En France, les dragonnades persécutent les huguenots, la révocation de l'Édit de Nantes les prive des garanties dont ils bénéficiaient depuis 1598. On détruit leurs temples et, au nom de la « vraie religion » on interdit toute fonction publique et toute liberté de culte à ceux qui vivent dans l'erreur. Dans les Cévennes, la résistance s'organise, Jean Cavalier mobilise ses camisards. On y retrouvera un acteur des ambassades, l'abbé du Chayla, assassiné au Pont-de-Mauvert en 1702. Au Siam, crâne rasé, drapés dans leur robe de safran, les talapoins passent à l'aurore dans les rues des villages pour recueillir les offrandes qui leur permettront de subsister une journée encore. Dans la pénombre des pagodes, les yeux mi-clos, une idole dorée infiniment proche et lointaine à la fois regarde sans les voir les passions et les souffrances de ceux qui ne sont encore que de misérables hommes auxquels, plus de deux mille ans auparavant, le bouddha Gautama Siddarta enseignait déjà la tolérance, l'effort sur soi, et la nécessité de se corriger soi-même avant que de vouloir corriger les autres.

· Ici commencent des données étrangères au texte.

(** ** Limits *)

Definition orLimit (v fallback : Z) : Z := if 0 <? v then v else fallback.
Definition maxItems : Z := orLimit (MaxItemsPerJobDefault limits) defaultBatchImageMaxItems.
Definition maxOutputImagesPerJob : Z := orLimit (MaxOutputImagesPerJob limits) defaultBatchImageMaxOutputImages.
Definition maxOutputImagesPerItem : Z := orLimit (MaxOutputImagesPerItem limits) defaultBatchImageMaxOutputCount.
Definition maxPromptChars : Z := orLimit (MaxPromptCharsPerItem limits) defaultBatchImageMaxPromptChars.
Definition maxReferenceImagesPerJob : Z := orLimit (MaxReferenceImagesPerJob limits) defaultBatchImageMaxReferenceImages.
Definition maxReferenceInlineBytesPerJob : Z := orLimit (MaxReferenceInlineBytesPerJob limits) defaultBatchImageMaxReferenceBytes.
Definition orText (v fallback : string) : string := if eqs (TrimSpace v) "" then fallback else TrimSpace v.
Definition defaultResponseMimeType : string := orText (DefaultResponseMimeType limits) defaultBatchImageResponseMime.
Definition defaultImageSize : string := orText (DefaultImageSize limits) defaultBatchImageImageSize.

Definition maxBatchImageReferenceImagesForModel (model : string) : Z :=
  let model := ToLower (TrimSpace model) in
  if Contains model "pro-image" then 14 else if Contains model "flash-image" then 3 else 0.

(** ** Reference images *)

Definition normalizeBatchImageReferenceMimeType (v : string) : string :=
  let v := ToLower (TrimSpace v) in
  if eqs v "image/jpeg" || eqs v "image/jpg" then "image/jpeg"
  else if eqs v "image/png" then "image/png"
  else if eqs v "image/webp" then "image/webp" else "".

Definition normalizeReference (ref : BatchImageReferenceInput) : result ApplicationError BatchImageReferenceInput :=
  let ref := mkReference (truncateBatchImageMessage (TrimSpace (refID ref)) 80) (truncateBatchImageMessage (TrimSpace (refType ref)) 40)
               (normalizeBatchImageReferenceMimeType (refMimeType ref)) (refData ref) (TrimSpace (FileURI ref)) in
  let data := len (refData ref) in
  if eqs (refMimeType ref) "" || (data =? 0) && eqs (FileURI ref) "" || (0 <? data) && negb (eqs (FileURI ref) "")
     || (maxBatchImageReferenceImageBytes <? data) || negb (eqs (FileURI ref) "") && negb (HasPrefix (FileURI ref) "gs://")
  then Err ErrBatchImageInvalidReferenceImage else Ok ref.

(** The references and the bytes inside of them. *)
Fixpoint normalizeReferences (inlineBytes : Z) (refs : list BatchImageReferenceInput)
    : result ApplicationError (list BatchImageReferenceInput * Z) :=
  match refs with
  | [] => Ok ([], inlineBytes)
  | ref :: refs =>
      match normalizeReference ref with
      | Err e => Err e
      | Ok ref =>
          match normalizeReferences (wrap64 (inlineBytes + len (refData ref))) refs with
          | Err e => Err e
          | Ok (out, n) => Ok (ref :: out, n)
          end
      end
  end.

Definition normalizeBatchImageReferenceInputs (model : string) (item : BatchImageSubmitItem)
    : result ApplicationError (BatchImageSubmitItem * Z * Z) :=
  if bool_decide (ReferenceImages item = []) then Ok (item, 0, 0) else
  let maxRefs := maxBatchImageReferenceImagesForModel model in
  let n := Z.of_nat (length (ReferenceImages item)) in
  if (maxRefs <=? 0) || (maxRefs <? n) then Err ErrBatchImageTooManyReferenceImages else
  match normalizeReferences 0 (ReferenceImages item) with
  | Err e => Err e
  | Ok (out, inlineBytes) =>
      Ok (mkSubmitItem (itemCustomID item) (Prompt item) (OutputCount item) out, Z.of_nat (length out), inlineBytes)
  end.

(** ** Items *)

(** The variables of the loop over the items. *)
Record expandLoop := mkExpand {
  seenIDs : gset string;
  totalReferenceImages : Z;
  totalInlineReferenceBytes : Z;
  totalOutputImages : Z;
  expandedItems : list BatchImageSubmitItem;
}.

Definition startExpand : expandLoop := mkExpand ∅ 0 0 0 [].

(** The copies [repeatIndex], ... of an item, [copies] of them. *)
Fixpoint expandCopies (item : BatchImageSubmitItem) (outputCount repeatIndex : Z) (copies : nat) (l : expandLoop)
    : result ApplicationError expandLoop :=
  match copies with
  | O => Ok l
  | S copies =>
      let customID := if 1 <? outputCount
                      then itemCustomID item +:+ "_" +:+ padZero (batchImageRepeatSuffixWidth outputCount) repeatIndex
                      else itemCustomID item in
      if bool_decide (customID ∈ seenIDs l) then Err ErrBatchImageDuplicateCustomIDInRequest else
      expandCopies item outputCount (repeatIndex + 1) copies
        (mkExpand ({[customID]} ∪ seenIDs l) (totalReferenceImages l) (totalInlineReferenceBytes l) (totalOutputImages l)
           (expandedItems l ++ [mkSubmitItem customID (Prompt item) 0 (ReferenceImages item)]))
  end.

(** The item at [index]. *)
Definition expandItem (model : string) (index : Z) (item : BatchImageSubmitItem) (l : expandLoop)
    : result ApplicationError expandLoop :=
  let customID := TrimSpace (itemCustomID item) in
  let customID := if eqs customID "" then "item_" +:+ padZero 6 (index + 1) else customID in
  let outputCount := if OutputCount item =? 0 then 1 else OutputCount item in
  if (outputCount <? 1) || (maxOutputImagesPerItem <? outputCount) then Err ErrBatchImageInvalidItems else
  let outputs := wrap64 (totalOutputImages l + outputCount) in
  if maxOutputImagesPerJob <? outputs then Err ErrBatchImageTooManyOutputImages else
  let prompt := TrimSpace (Prompt item) in
  if eqs prompt "" then Err ErrBatchImageInvalidItems else
  if maxPromptChars <? len prompt then Err ErrBatchImagePromptTooLong else
  match normalizeBatchImageReferenceInputs model (mkSubmitItem customID prompt (OutputCount item) (ReferenceImages item)) with
  | Err e => Err e
  | Ok (item, referenceCount, inlineReferenceBytes) =>
      let references := wrap64 (totalReferenceImages l + wrap64 (referenceCount * outputCount)) in
      if maxReferenceImagesPerJob <? references then Err ErrBatchImageTooManyReferenceImages else
      let inline := wrap64 (totalInlineReferenceBytes l + wrap64 (inlineReferenceBytes * outputCount)) in
      if maxReferenceInlineBytesPerJob <? inline then Err ErrBatchImageReferenceImagesTooLarge else
      expandCopies item outputCount 1 (Z.to_nat outputCount) (mkExpand (seenIDs l) references inline outputs (expandedItems l))
  end.

Fixpoint expandItems (model : string) (index : Z) (items : list BatchImageSubmitItem) (l : expandLoop)
    : result ApplicationError expandLoop :=
  match items with
  | [] => Ok l
  | item :: items => match expandItem model index item l with Ok l => expandItems model (index + 1) items l | Err e => Err e end
  end.

Definition validateSubmitRequest (now : Time) (req : BatchImageSubmitRequest) : result ApplicationError BatchImageSubmitRequest :=
  let model := TrimSpace (reqModel req) in
  let taskName := TrimSpace (reqTaskName req) in
  let provider := TrimSpace (reqProvider req) in
  if eqs model "" then Err ErrBatchImageInvalidModel else
  let taskName := if eqs taskName "" then formatTaskName now else taskName in
  let taskName := if 255 <? len taskName then truncateBatchImageMessage taskName 255 else taskName in
  if negb (eqs provider "") && negb (IsSupportedBatchImageProvider provider) then Err ErrBatchImageUnsupportedProvider else
  if bool_decide (Items req = []) || (maxItems <? Z.of_nat (length (Items req))) then Err ErrBatchImageInvalidItems else
  let mime := TrimSpace (ResponseMimeType req) in
  let mime := if eqs mime "" then defaultResponseMimeType else mime in
  let size := TrimSpace (ImageSize req) in
  let size := if eqs size "" then defaultImageSize else size in
  if negb (EqualFold size defaultBatchImageImageSize) then Err ErrBatchImageInvalidItems else
  match expandItems model 0 (Items req) startExpand with
  | Err e => Err e
  | Ok l =>
      Ok (mkSubmitRequest model taskName (TrimSpace (reqParentBatchID req)) provider (expandedItems l) mime
            (TrimSpace (AspectRatio req)) defaultBatchImageImageSize (sanitizeBatchImageMetadata (reqMetadata req)) (reqSessionID req))
  end.

(** The input of the provider. *)
Definition providerInput (batchID model : string) (req : BatchImageSubmitRequest) : BatchImageInput :=
  mkInput batchID model batchID
    ((λ item, mkInputItem (itemCustomID item) (Prompt item) (ReferenceImages item)) <$> Items req)
    (ResponseMimeType req) (AspectRatio req) (ImageSize req) (reqMetadata req).

(** ** What an accepted request satisfies *)

(** Exactly one of the data and the address, of a known type. *)
Record goodReference (ref : BatchImageReferenceInput) : Prop := {
  good_mime : refMimeType ref ∈ ["image/jpeg"; "image/png"; "image/webp"];
  good_size : len (refData ref) <= maxBatchImageReferenceImageBytes;
  good_source : refData ref ≠ "" ∧ FileURI ref = "" ∨ refData ref = "" ∧ HasPrefix (FileURI ref) "gs://" = true;
}.

Record goodItem (model : string) (item : BatchImageSubmitItem) : Prop := {
  good_prompt : Prompt item ≠ "" ∧ len (Prompt item) <= maxPromptChars;
  good_count : Z.of_nat (length (ReferenceImages item)) <= maxBatchImageReferenceImagesForModel model;
  good_references : Forall goodReference (ReferenceImages item);
}.

Definition inlineBytesOf (refs : list BatchImageReferenceInput) : Z := foldr (λ ref n, len (refData ref) + n) 0 refs.
Definition referencesOf (items : list BatchImageSubmitItem) : Z := foldr (λ item n, Z.of_nat (length (ReferenceImages item)) + n) 0 items.
Definition bytesOf (items : list BatchImageSubmitItem) : Z := foldr (λ item n, inlineBytesOf (ReferenceImages item) + n) 0 items.

Lemma len_nonneg s : 0 <= len s.
Proof. unfold len. lia. Qed.

Lemma len_zero s : len s = 0 → s = "".
Proof. destruct s; [done|]. unfold len. cbn. lia. Qed.

Lemma mime_known v : normalizeBatchImageReferenceMimeType v ≠ "" →
  normalizeBatchImageReferenceMimeType v ∈ ["image/jpeg"; "image/png"; "image/webp"].
Proof.
  unfold normalizeBatchImageReferenceMimeType. cbv zeta. repeat case_match; intros; try done; set_solver.
Qed.

Lemma normalizeReference_good ref ref' : normalizeReference ref = Ok ref' → goodReference ref'.
Proof.
  unfold normalizeReference. cbv zeta. set (r := mkReference _ _ _ _ _). destruct (_ || _) eqn:E; [done|]. intros [= <-].
  apply orb_false_iff in E as [E E5]. apply orb_false_iff in E as [E E4]. apply orb_false_iff in E as [E E3].
  apply orb_false_iff in E as [E1 E2]. apply eqs_false in E1. apply Z.ltb_ge in E4. split; [by apply mime_known | exact E4 |].
  destruct (Z.eqb_spec (len (refData r)) 0) as [Hz|Hz].
  - right. split; [by apply len_zero|]. cbn [andb] in E2. rewrite E2 in E5. cbn [negb andb] in E5. by apply negb_false_iff in E5.
  - left. split; [by intros E; rewrite E in Hz|]. pose proof (len_nonneg (refData r)).
    replace (0 <? len (refData r)) with true in E3 by (symmetry; apply Z.ltb_lt; lia). cbn [andb] in E3.
    by apply negb_false_iff, eqs_true in E3.
Qed.

Lemma inlineBytes_bounds refs :
  Forall goodReference refs → 0 <= inlineBytesOf refs <= Z.of_nat (length refs) * maxBatchImageReferenceImageBytes.
Proof.
  induction 1 as [|ref refs [_ Hs _] _ IH]; cbn [inlineBytesOf foldr length]; [lia|]. fold (inlineBytesOf refs).
  pose proof (len_nonneg (refData ref)). lia.
Qed.

Lemma normalizeReferences_good n refs out total :
  0 <= n → n + Z.of_nat (length refs) * maxBatchImageReferenceImageBytes <= 2 ^ 40 → normalizeReferences n refs = Ok (out, total) →
  Forall goodReference out ∧ length out = length refs ∧ total = n + inlineBytesOf out.
Proof.
  revert n out total. induction refs as [|ref refs IH]; intros n out total Hn Hb; cbn [normalizeReferences].
  { intros [= <- <-]. cbn. split_and!; [constructor | done | lia]. }
  destruct (normalizeReference ref) as [r|e] eqn:Er; [|done]. apply normalizeReference_good in Er as Hg.
  pose proof (good_size _ Hg) as Hsize. pose proof (len_nonneg (refData r)) as Hpos. cbn [length] in Hb.
  unfold maxBatchImageReferenceImageBytes in *. rewrite wrap64_id by (unfold in_int64, minInt64, maxInt64; lia).
  destruct (normalizeReferences _ refs) as [[out' m]|e] eqn:E; [|done]. intros [= <- <-].
  destruct (IH (n + len (refData r)) out' m ltac:(lia) ltac:(lia) E) as (H1 & H2 & H3). cbn [inlineBytesOf foldr length]. fold (inlineBytesOf out').
  split_and!; [by constructor | by rewrite H2 | lia].
Qed.

Lemma modelReferences model : 0 <= maxBatchImageReferenceImagesForModel model <= 14.
Proof. unfold maxBatchImageReferenceImagesForModel. cbv zeta. repeat case_match; lia. Qed.

Lemma normalizeInputs_good model item item' n bytes :
  normalizeBatchImageReferenceInputs model item = Ok (item', n, bytes) →
  itemCustomID item' = itemCustomID item ∧ Prompt item' = Prompt item ∧ n = Z.of_nat (length (ReferenceImages item')) ∧
  bytes = inlineBytesOf (ReferenceImages item') ∧ n <= maxBatchImageReferenceImagesForModel model ∧
  Forall goodReference (ReferenceImages item').
Proof.
  unfold normalizeBatchImageReferenceInputs. pose proof (modelReferences model) as Hm. case_bool_decide as Hr.
  { intros [= <- <- <-]. rewrite Hr. split_and!; [done..|lia|constructor]. }
  destruct (_ || _) eqn:El; [done|]. apply orb_false_iff in El as [_ El%Z.ltb_ge].
  destruct (normalizeReferences 0 _) as [[out total]|e] eqn:E; [|done]. intros [= <- <- <-]. cbn [itemCustomID Prompt ReferenceImages].
  destruct (normalizeReferences_good 0 (ReferenceImages item) out total ltac:(lia) ltac:(unfold maxBatchImageReferenceImageBytes; lia) E) as (H1 & H2 & H3).
  split_and!; [done..|lia|lia|done].
Qed.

On ne tombe pas la veste sur les vaisseaux de Sa Majesté très chrétienne, et lorsque les tropiques font peser sur les voyageurs leur insupportable chaleur moite, on cuit doucement à l'étouffée, on transpire sous la perruque, on trempe le justaucorps, mais pour rien au monde on ne se départirait de l'élégante épée ouvragée, symbole de sa dignité, qui alourdit encore l'uniforme. Parfois la mer est trop forte, les cœurs et les estomacs sont un peu chahutés, on reste dans sa cabine, l'important est de faire bonne figure ; mais quand la mer est belle, attablés à l'arrière du navire, officiers, jésuites, missionnaires, gens d'épée et gens de robe, nous dirions aujourd'hui le sabre et le goupillon, dévorent avec appétit un festin de viande et de poisson arrosé de vin d'Espagne. C'est qu'on est là entre gens instruits, souvent entre gens bien nés, et si l'on se déteste, il importe avant tout de ne pas le montrer. Les plus jeunes gentilshommes n'ont que leur naissance et leur courage, ils admirent et envient les plus anciens, ceux qui ont gagné les blessures et la gloire sous d'Estrée, sous Divonne, aux Antilles ou en Flandre. On rêve à la bonne fortune, on joue aux échecs, on s'adonne à l'astronomie, aux langues étrangères, on dispute morale et religion. On ne va pas seulement saluer le roi de Siam, on va le convertir. On a de grands projets, on accomplit une mission sacrée.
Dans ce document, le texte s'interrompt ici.